Please reproduce the following records exactly as they appear.

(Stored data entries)
.....
(* ===== verification/StateStoreProps.v ===== *)
(** * Theorems on the checkpoint store *)

From S2P Require Export StateStore FileReads.

Local Open Scope N_scope.
Import StateStoreError.

(** ** Read-only methods *)

Lemma ro_inspect_file p : read_only (inspect_file p).
Proof. unfold inspect_file. read_only. Qed.
Lemma ro_validate_directory p : read_only (validate_directory_if_exists p).
Proof. unfold validate_directory_if_exists. read_only. Qed.
#[export] Hint Resolve ro_inspect_file ro_validate_directory : ro.

Section StoreReads.
Context `{Sha256, SerdeJson}.

Lemma ro_read_envelope p : read_only (read_envelope p).
Proof using Type. unfold read_envelope, from_secure, read_limited. read_only. Qed.
Lemma ro_lock_writer self : read_only (lock_writer self).
Proof using Type. unfold lock_writer. read_only. Qed.
#[local] Hint Resolve ro_read_envelope ro_lock_writer : ro.
Lemma ro_validate_inputs self key : read_only (validate_input_directories self key).
Proof using Type. unfold validate_input_directories. read_only. Qed.
#[local] Hint Resolve ro_validate_inputs : ro.
Lemma ro_read_current self key : read_only (read_current_unlocked self key).
Proof using Type. unfold read_current_unlocked. read_only. Qed.
#[local] Hint Resolve ro_read_current : ro.
Lemma ro_load self key : read_only (load self key).
Proof using Type. unfold load, load_unlocked. read_only. Qed.
Lemma ro_inventory inputs entries : read_only (inventory inputs entries).
Proof using Type.
  induction entries; cbn [inventory]; unfold from_io; read_only.
Qed.
#[local] Hint Resolve ro_inventory : ro.
Lemma ro_input_ids self : read_only (input_ids self).
Proof using Type. unfold input_ids. read_only. Qed.
Lemma ro_store_open is_absolute p : read_only (store_open is_absolute p).
Proof using Type. unfold store_open. read_only. Qed.
End StoreReads.

(** ** What a successful read establishes *)

Lemma inspect_file_some p s s' n :
  inspect_file p s = (s', Ok (Some n)) →
  ∃ l, s' = set_faults l s ∧ look_at false p (tree s) = Ok n ∧ is_file n = true.
Proof.
  unfold inspect_file. intros (r & s1 & Htry & Hrun)%st_bind_ok. unfold try_call in Htry.
  destruct (symlink_metadata p s) as [s2 r2] eqn:E. injection Htry as <- <-.
  destruct r2 as [n'|e]; [|by case_decide].
  apply symlink_metadata_ok in E as (l & -> & Hl). exists l.
  destruct (is_symlink n'); [done|]. destruct (is_file n') eqn:Ef; [|done]. by injection Hrun as <- <-.
Qed.

Lemma inspect_file_none p s s' :
  wf_tree (tree s) → inspect_file p s = (s', Ok None) → ∃ l, s' = set_faults l s ∧ tree s !! p = None.
Proof.
  intros Hwf. unfold inspect_file. intros (r & s1 & Htry & Hrun)%st_bind_ok. unfold try_call in Htry.
  destruct (symlink_metadata p s) as [s2 r2] eqn:E. injection Htry as <- <-.
  destruct r2 as [n'|e]; [by destruct (is_symlink n'), (is_file n')|].
  case_decide as Hk; [|done]. subst e. injection Hrun as <-. by apply symlink_metadata_missing.
Qed.

Lemma validate_state_file_mode_ok n s s' :
  (st_lift (validate_state_file_mode n) : store ()) s = (s', Ok tt) → s' = s ∧ N.land (node_mode n) OTHERS = 0.
Proof. unfold validate_state_file_mode. intros [-> Hm]%st_lift_ok. by case_decide. Qed.

Section Envelopes.
Context `{Sha256, SerdeJson}.

(** A private file, reached without links, whose content decodes. *)
Definition holds (t : tree_t) (p : path) (bytes : list byte) (st : StoredState) : Prop :=
  plain p t ∧ (∃ m y, t !! p = Some (Regular m bytes y) ∧ N.land m OTHERS = 0)
  ∧ decode_envelope bytes = Ok st.

Lemma read_envelope_some p s s' bytes st :
  wf_tree (tree s) → read_envelope p s = (s', Ok (Some (bytes, st))) →
  (∃ l, s' = set_faults l s) ∧ holds (tree s) p bytes st.
Proof using Type.
  intros Hwf. unfold read_envelope. intros (m & s1 & Hi & Hrun)%st_bind_ok.
  destruct m as [n|]; [|done]. apply inspect_file_some in Hi as (l1 & -> & Hn & Hf).
  case_decide as Hlen; [done|].
  apply st_bind_ok in Hrun as ([] & s1 & [-> Hmode]%validate_state_file_mode_ok & Hrun).
  apply st_bind_ok in Hrun as (b & s1 & Hread%st_map_err_ok & Hrun).
  apply read_limited_ok in Hread as (Hpl & (md & y & E & _) & _ & l2 & ->); [|done].
  cbn [set_faults tree] in Hpl, E.
  apply st_bind_ok in Hrun as (st' & s1 & [-> Hdec]%st_lift_ok & Hrun). injection Hrun as <- <- <-.
  split; [by exists l2|]. split; [done|]. split; [|done]. exists md, y. split; [done|].
  rewrite (look_at_node _ _ _ Hwf E) in Hn. by injection Hn as <-.
Qed.

Lemma read_envelope_none p s s' :
  wf_tree (tree s) → read_envelope p s = (s', Ok None) → ∃ l, s' = set_faults l s ∧ tree s !! p = None.
Proof using Type.
  intros Hwf. unfold read_envelope. intros (m & s1 & Hi & Hrun)%st_bind_ok.
  destruct m as [n|].
  - case_decide; [done|]. apply st_bind_ok in Hrun as (? & ? & _ & Hrun).
    apply st_bind_ok in Hrun as (? & ? & _ & Hrun). by apply st_bind_ok in Hrun as (? & ? & _ & Hrun).
  - apply inspect_file_none in Hi as (l & -> & E); [|done]. injection Hrun as <-. by exists l.
Qed.

Lemma validate_directory_ok p s s' n :
  wf_tree (tree s) → validate_directory_if_exists p s = (s', Ok tt) → tree s !! p = Some n →
  ∃ m, n = Dir m ∧ N.land m OTHERS = 0.
Proof using Type.
  intros Hwf Hrun En. unfold validate_directory_if_exists in Hrun.
  apply st_bind_ok in Hrun as (r & s1 & Htry & Hrun). unfold try_call in Htry.
  destruct (symlink_metadata p s) as [s2 r2] eqn:E. injection Htry as <- <-.
  destruct r2 as [n'|e].
  - apply symlink_metadata_ok in E as (l & -> & Hl). rewrite (look_at_node _ _ _ Hwf En) in Hl. injection Hl as ->.
    destruct n' as [m| |]; [|done..]. apply st_lift_ok in Hrun as [_ Hm].
    unfold validate_private_directory_mode in Hm. case_decide as Hz; [done|]. by exists m.
  - case_decide as Hk; [|done]. subst e. apply symlink_metadata_missing in E as (l & -> & Hnone); [|done]. congruence.
Qed.

(** The root and its [inputs] directory are private. *)
Definition private_dirs (self : FileCheckpointStore) (t : tree_t) : Prop :=
  ∀ d, d = root self ∨ d = root self ++ [INPUTS] → ∃ m, t !! d = Some (Dir m) ∧ N.land m OTHERS = 0.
.....
▶ _Output for this exercise_
(* ===== verification/StateStoreProps.v ===== *)
(** * Theorems on the checkpoint store *)

From S2P Require Export StateStore FileReads.

Local Open Scope N_scope.
Import StateStoreError.

(** ** Read-only methods *)

Lemma ro_inspect_file p : read_only (inspect_file p).
Proof. unfold inspect_file. read_only. Qed.
Lemma ro_validate_directory p : read_only (validate_directory_if_exists p).
Proof. unfold validate_directory_if_exists. read_only. Qed.
#[export] Hint Resolve ro_inspect_file ro_validate_directory : ro.

Section StoreReads.
Context `{Sha256, SerdeJson}.

Lemma ro_read_envelope p : read_only (read_envelope p).
Proof using Type. unfold read_envelope, from_secure, read_limited. read_only. Qed.
Lemma ro_lock_writer self : read_only (lock_writer self).
Proof using Type. unfold lock_writer. read_only. Qed.
#[local] Hint Resolve ro_read_envelope ro_lock_writer : ro.
Lemma ro_validate_inputs self key : read_only (validate_input_directories self key).
Proof using Type. unfold validate_input_directories. read_only. Qed.
#[local] Hint Resolve ro_validate_inputs : ro.
Lemma ro_read_current self key : read_only (read_current_unlocked self key).
Proof using Type. unfold read_current_unlocked. read_only. Qed.
#[local] Hint Resolve ro_read_current : ro.
Lemma ro_load self key : read_only (load self key).
Proof using Type. unfold load, load_unlocked. read_only. Qed.
Lemma ro_inventory inputs entries : read_only (inventory inputs entries).
Proof using Type.
  induction entries; cbn [inventory]; unfold from_io; read_only.
Qed.
#[local] Hint Resolve ro_inventory : ro.
Lemma ro_input_ids self : read_only (input_ids self).
Proof using Type. unfold input_ids. read_only. Qed.
Lemma ro_store_open is_absolute p : read_only (store_open is_absolute p).
Proof using Type. unfold store_open. read_only. Qed.
End StoreReads.

(** ** What a successful read establishes *)

Lemma inspect_file_some p s s' n :
  inspect_file p s = (s', Ok (Some n)) →
  ∃ l, s' = set_faults l s ∧ look_at false p (tree s) = Ok n ∧ is_file n = true.
Proof.
  unfold inspect_file. intros (r & s1 & Htry & Hrun)%st_bind_ok. unfold try_call in Htry.
  destruct (symlink_metadata p s) as [s2 r2] eqn:E. injection Htry as <- <-.
  destruct r2 as [n'|e]; [|by case_decide].
  apply symlink_metadata_ok in E as (l & -> & Hl). exists l.
  destruct (is_symlink n'); [done|]. destruct (is_file n') eqn:Ef; [|done]. by injection Hrun as <- <-.
Qed.

Lemma inspect_file_none p s s' :
  wf_tree (tree s) → inspect_file p s = (s', Ok None) → ∃ l, s' = set_faults l s ∧ tree s !! p = None.
Proof.
  intros Hwf. unfold inspect_file. intros (r & s1 & Htry & Hrun)%st_bind_ok. unfold try_call in Htry.
  destruct (symlink_metadata p s) as [s2 r2] eqn:E. injection Htry as <- <-.
  destruct r2 as [n'|e]; [by destruct (is_symlink n'), (is_file n')|].
  case_decide as Hk; [|done]. subst e. injection Hrun as <-. by apply symlink_metadata_missing.
Qed.

Lemma validate_state_file_mode_ok n s s' :
  (st_lift (validate_state_file_mode n) : store ()) s = (s', Ok tt) → s' = s ∧ N.land (node_mode n) OTHERS = 0.
Proof. unfold validate_state_file_mode. intros [-> Hm]%st_lift_ok. by case_decide. Qed.

Section Envelopes.
Context `{Sha256, SerdeJson}.

(** A private file, reached without links, whose content decodes. *)
Definition holds (t : tree_t) (p : path) (bytes : list byte) (st : StoredState) : Prop :=
  plain p t ∧ (∃ m y, t !! p = Some (Regular m bytes y) ∧ N.land m OTHERS = 0)
  ∧ decode_envelope bytes = Ok st.

Lemma read_envelope_some p s s' bytes st :
  wf_tree (tree s) → read_envelope p s = (s', Ok (Some (bytes, st))) →
  (∃ l, s' = set_faults l s) ∧ holds (tree s) p bytes st.
Proof using Type.
  intros Hwf. unfold read_envelope. intros (m & s1 & Hi & Hrun)%st_bind_ok.
  destruct m as [n|]; [|done]. apply inspect_file_some in Hi as (l1 & -> & Hn & Hf).
  case_decide as Hlen; [done|].
  apply st_bind_ok in Hrun as ([] & s1 & [-> Hmode]%validate_state_file_mode_ok & Hrun).
  apply st_bind_ok in Hrun as (b & s1 & Hread%st_map_err_ok & Hrun).
  apply read_limited_ok in Hread as (Hpl & (md & y & E & _) & _ & l2 & ->); [|done].
  cbn [set_faults tree] in Hpl, E.
  apply st_bind_ok in Hrun as (st' & s1 & [-> Hdec]%st_lift_ok & Hrun). injection Hrun as <- <- <-.
  split; [by exists l2|]. split; [done|]. split; [|done]. exists md, y. split; [done|].
  rewrite (look_at_node _ _ _ Hwf E) in Hn. by injection Hn as <-.
Qed.

Lemma read_envelope_none p s s' :
  wf_tree (tree s) → read_envelope p s = (s', Ok None) → ∃ l, s' = set_faults l s ∧ tree s !! p = None.
Proof using Type.
  intros Hwf. unfold read_envelope. intros (m & s1 & Hi & Hrun)%st_bind_ok.
  destruct m as [n|].
  - case_decide; [done|]. apply st_bind_ok in Hrun as (? & ? & _ & Hrun).
    apply st_bind_ok in Hrun as (? & ? & _ & Hrun). by apply st_bind_ok in Hrun as (? & ? & _ & Hrun).
  - apply inspect_file_none in Hi as (l & -> & E); [|done]. injection Hrun as <-. by exists l.
Qed.

Lemma validate_directory_ok p s s' n :
  wf_tree (tree s) → validate_directory_if_exists p s = (s', Ok tt) → tree s !! p = Some n →
  ∃ m, n = Dir m ∧ N.land m OTHERS = 0.
Proof using Type.
  intros Hwf Hrun En. unfold validate_directory_if_exists in Hrun.
  apply st_bind_ok in Hrun as (r & s1 & Htry & Hrun). unfold try_call in Htry.
  destruct (symlink_metadata p s) as [s2 r2] eqn:E. injection Htry as <- <-.
  destruct r2 as [n'|e].
  - apply symlink_metadata_ok in E as (l & -> & Hl). rewrite (look_at_node _ _ _ Hwf En) in Hl. injection Hl as ->.
    destruct n' as [m| |]; [|done..]. apply st_lift_ok in Hrun as [_ Hm].
    unfold validate_private_directory_mode in Hm. case_decide as Hz; [done|]. by exists m.
  - case_decide as Hk; [|done]. subst e. apply symlink_metadata_missing in E as (l & -> & Hnone); [|done]. congruence.
Qed.

(** The root and its [inputs] directory are private. *)
Definition private_dirs (self : FileCheckpointStore) (t : tree_t) : Prop :=
  ∀ d, d = root self ∨ d = root self ++ [INPUTS] → ∃ m, t !! d = Some (Dir m) ∧ N.land m OTHERS = 0.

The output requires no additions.